→ EXERCISE: Restate word for word the lines of the records below, starting at the line that contains "Lemma digits2_pos_bounds (p" and ending at the line that contains "intros H. rewrite Uint63.sub_spec.", with both of those lines included and nothing else.

→ Collected data:
⁂

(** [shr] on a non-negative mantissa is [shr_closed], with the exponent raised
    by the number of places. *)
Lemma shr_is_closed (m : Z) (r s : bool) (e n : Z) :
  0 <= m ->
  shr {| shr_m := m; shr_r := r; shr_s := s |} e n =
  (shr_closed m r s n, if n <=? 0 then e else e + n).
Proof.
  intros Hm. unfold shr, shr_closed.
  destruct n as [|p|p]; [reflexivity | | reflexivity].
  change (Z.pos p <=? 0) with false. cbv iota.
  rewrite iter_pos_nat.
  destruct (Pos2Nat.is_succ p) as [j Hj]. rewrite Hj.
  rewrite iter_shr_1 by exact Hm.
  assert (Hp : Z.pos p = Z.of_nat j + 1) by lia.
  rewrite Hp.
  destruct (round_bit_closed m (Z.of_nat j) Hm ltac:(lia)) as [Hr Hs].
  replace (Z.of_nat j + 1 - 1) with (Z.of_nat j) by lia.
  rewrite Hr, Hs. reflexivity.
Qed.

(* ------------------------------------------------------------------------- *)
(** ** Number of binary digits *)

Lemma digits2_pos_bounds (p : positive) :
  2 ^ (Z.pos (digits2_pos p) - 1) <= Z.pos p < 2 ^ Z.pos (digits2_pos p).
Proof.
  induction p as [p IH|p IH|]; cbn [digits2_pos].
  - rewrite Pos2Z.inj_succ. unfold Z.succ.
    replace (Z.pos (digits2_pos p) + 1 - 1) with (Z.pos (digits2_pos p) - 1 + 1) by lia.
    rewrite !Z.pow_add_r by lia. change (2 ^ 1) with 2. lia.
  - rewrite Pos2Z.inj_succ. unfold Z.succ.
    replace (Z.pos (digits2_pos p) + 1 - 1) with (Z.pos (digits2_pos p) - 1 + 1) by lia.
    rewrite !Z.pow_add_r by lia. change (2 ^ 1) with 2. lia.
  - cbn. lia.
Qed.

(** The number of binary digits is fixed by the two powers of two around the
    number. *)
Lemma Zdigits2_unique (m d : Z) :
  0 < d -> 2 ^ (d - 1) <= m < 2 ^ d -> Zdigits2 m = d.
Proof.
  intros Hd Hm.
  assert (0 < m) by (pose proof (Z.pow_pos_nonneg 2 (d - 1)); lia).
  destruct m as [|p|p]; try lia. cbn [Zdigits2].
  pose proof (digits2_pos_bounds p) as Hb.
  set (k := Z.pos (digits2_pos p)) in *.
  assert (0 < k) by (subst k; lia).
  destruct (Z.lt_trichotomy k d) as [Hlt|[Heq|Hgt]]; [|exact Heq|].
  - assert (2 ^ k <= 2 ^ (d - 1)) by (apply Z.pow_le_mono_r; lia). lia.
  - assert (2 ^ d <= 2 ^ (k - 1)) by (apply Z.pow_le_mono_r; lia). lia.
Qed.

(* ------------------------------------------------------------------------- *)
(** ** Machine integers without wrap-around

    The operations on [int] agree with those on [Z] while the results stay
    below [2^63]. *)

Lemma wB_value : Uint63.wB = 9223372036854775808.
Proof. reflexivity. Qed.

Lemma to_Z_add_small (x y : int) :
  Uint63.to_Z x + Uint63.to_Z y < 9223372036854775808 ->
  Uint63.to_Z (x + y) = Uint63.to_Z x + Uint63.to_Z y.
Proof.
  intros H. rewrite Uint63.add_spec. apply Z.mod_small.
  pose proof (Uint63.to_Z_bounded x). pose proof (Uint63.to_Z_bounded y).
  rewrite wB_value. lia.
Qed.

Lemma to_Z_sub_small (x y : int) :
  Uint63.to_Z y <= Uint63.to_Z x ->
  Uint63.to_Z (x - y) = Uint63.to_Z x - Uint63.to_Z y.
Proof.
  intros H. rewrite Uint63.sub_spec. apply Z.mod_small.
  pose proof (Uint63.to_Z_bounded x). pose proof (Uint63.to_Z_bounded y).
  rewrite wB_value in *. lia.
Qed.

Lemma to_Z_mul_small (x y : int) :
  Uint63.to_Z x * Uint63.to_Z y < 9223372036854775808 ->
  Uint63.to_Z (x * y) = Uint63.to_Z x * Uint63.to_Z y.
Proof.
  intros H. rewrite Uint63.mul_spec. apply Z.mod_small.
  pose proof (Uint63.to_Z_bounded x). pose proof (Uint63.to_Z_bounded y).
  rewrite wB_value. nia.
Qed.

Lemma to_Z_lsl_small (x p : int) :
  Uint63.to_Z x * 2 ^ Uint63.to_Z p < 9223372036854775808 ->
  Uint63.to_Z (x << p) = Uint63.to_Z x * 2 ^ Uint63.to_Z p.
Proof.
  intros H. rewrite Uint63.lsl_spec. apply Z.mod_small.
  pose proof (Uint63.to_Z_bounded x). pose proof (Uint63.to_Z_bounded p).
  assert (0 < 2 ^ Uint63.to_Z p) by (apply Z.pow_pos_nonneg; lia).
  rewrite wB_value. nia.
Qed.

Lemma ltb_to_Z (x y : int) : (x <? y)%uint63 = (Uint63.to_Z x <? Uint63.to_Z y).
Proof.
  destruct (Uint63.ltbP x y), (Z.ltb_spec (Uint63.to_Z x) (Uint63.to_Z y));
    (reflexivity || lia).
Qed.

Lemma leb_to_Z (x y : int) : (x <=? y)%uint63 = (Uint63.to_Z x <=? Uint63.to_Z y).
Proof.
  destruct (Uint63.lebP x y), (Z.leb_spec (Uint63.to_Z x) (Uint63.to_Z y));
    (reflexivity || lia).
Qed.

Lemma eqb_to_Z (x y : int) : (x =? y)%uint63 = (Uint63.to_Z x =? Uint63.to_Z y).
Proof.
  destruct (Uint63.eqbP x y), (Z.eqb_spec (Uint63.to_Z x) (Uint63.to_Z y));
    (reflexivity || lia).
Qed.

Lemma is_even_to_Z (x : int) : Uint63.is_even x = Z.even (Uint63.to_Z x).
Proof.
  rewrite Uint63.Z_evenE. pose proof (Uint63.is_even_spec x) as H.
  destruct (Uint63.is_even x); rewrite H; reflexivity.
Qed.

⁂

→ RESULT FOR THIS EXERCISE:
Lemma digits2_pos_bounds (p : positive) :
  2 ^ (Z.pos (digits2_pos p) - 1) <= Z.pos p < 2 ^ Z.pos (digits2_pos p).
Proof.
  induction p as [p IH|p IH|]; cbn [digits2_pos].
  - rewrite Pos2Z.inj_succ. unfold Z.succ.
    replace (Z.pos (digits2_pos p) + 1 - 1) with (Z.pos (digits2_pos p) - 1 + 1) by lia.
    rewrite !Z.pow_add_r by lia. change (2 ^ 1) with 2. lia.
  - rewrite Pos2Z.inj_succ. unfold Z.succ.
    replace (Z.pos (digits2_pos p) + 1 - 1) with (Z.pos (digits2_pos p) - 1 + 1) by lia.
    rewrite !Z.pow_add_r by lia. change (2 ^ 1) with 2. lia.
  - cbn. lia.
Qed.

(** The number of binary digits is fixed by the two powers of two around the
    number. *)
Lemma Zdigits2_unique (m d : Z) :
  0 < d -> 2 ^ (d - 1) <= m < 2 ^ d -> Zdigits2 m = d.
Proof.
  intros Hd Hm.
  assert (0 < m) by (pose proof (Z.pow_pos_nonneg 2 (d - 1)); lia).
  destruct m as [|p|p]; try lia. cbn [Zdigits2].
  pose proof (digits2_pos_bounds p) as Hb.
  set (k := Z.pos (digits2_pos p)) in *.
  assert (0 < k) by (subst k; lia).
  destruct (Z.lt_trichotomy k d) as [Hlt|[Heq|Hgt]]; [|exact Heq|].
  - assert (2 ^ k <= 2 ^ (d - 1)) by (apply Z.pow_le_mono_r; lia). lia.
  - assert (2 ^ d <= 2 ^ (k - 1)) by (apply Z.pow_le_mono_r; lia). lia.
Qed.

(* ------------------------------------------------------------------------- *)
(** ** Machine integers without wrap-around

    The operations on [int] agree with those on [Z] while the results stay
    below [2^63]. *)

Lemma wB_value : Uint63.wB = 9223372036854775808.
Proof. reflexivity. Qed.

Lemma to_Z_add_small (x y : int) :
  Uint63.to_Z x + Uint63.to_Z y < 9223372036854775808 ->
  Uint63.to_Z (x + y) = Uint63.to_Z x + Uint63.to_Z y.
Proof.
  intros H. rewrite Uint63.add_spec. apply Z.mod_small.
  pose proof (Uint63.to_Z_bounded x). pose proof (Uint63.to_Z_bounded y).
  rewrite wB_value. lia.
Qed.

Lemma to_Z_sub_small (x y : int) :
  Uint63.to_Z y <= Uint63.to_Z x ->
  Uint63.to_Z (x - y) = Uint63.to_Z x - Uint63.to_Z y.
Proof.
  intros H. rewrite Uint63.sub_spec. apply Z.mod_small.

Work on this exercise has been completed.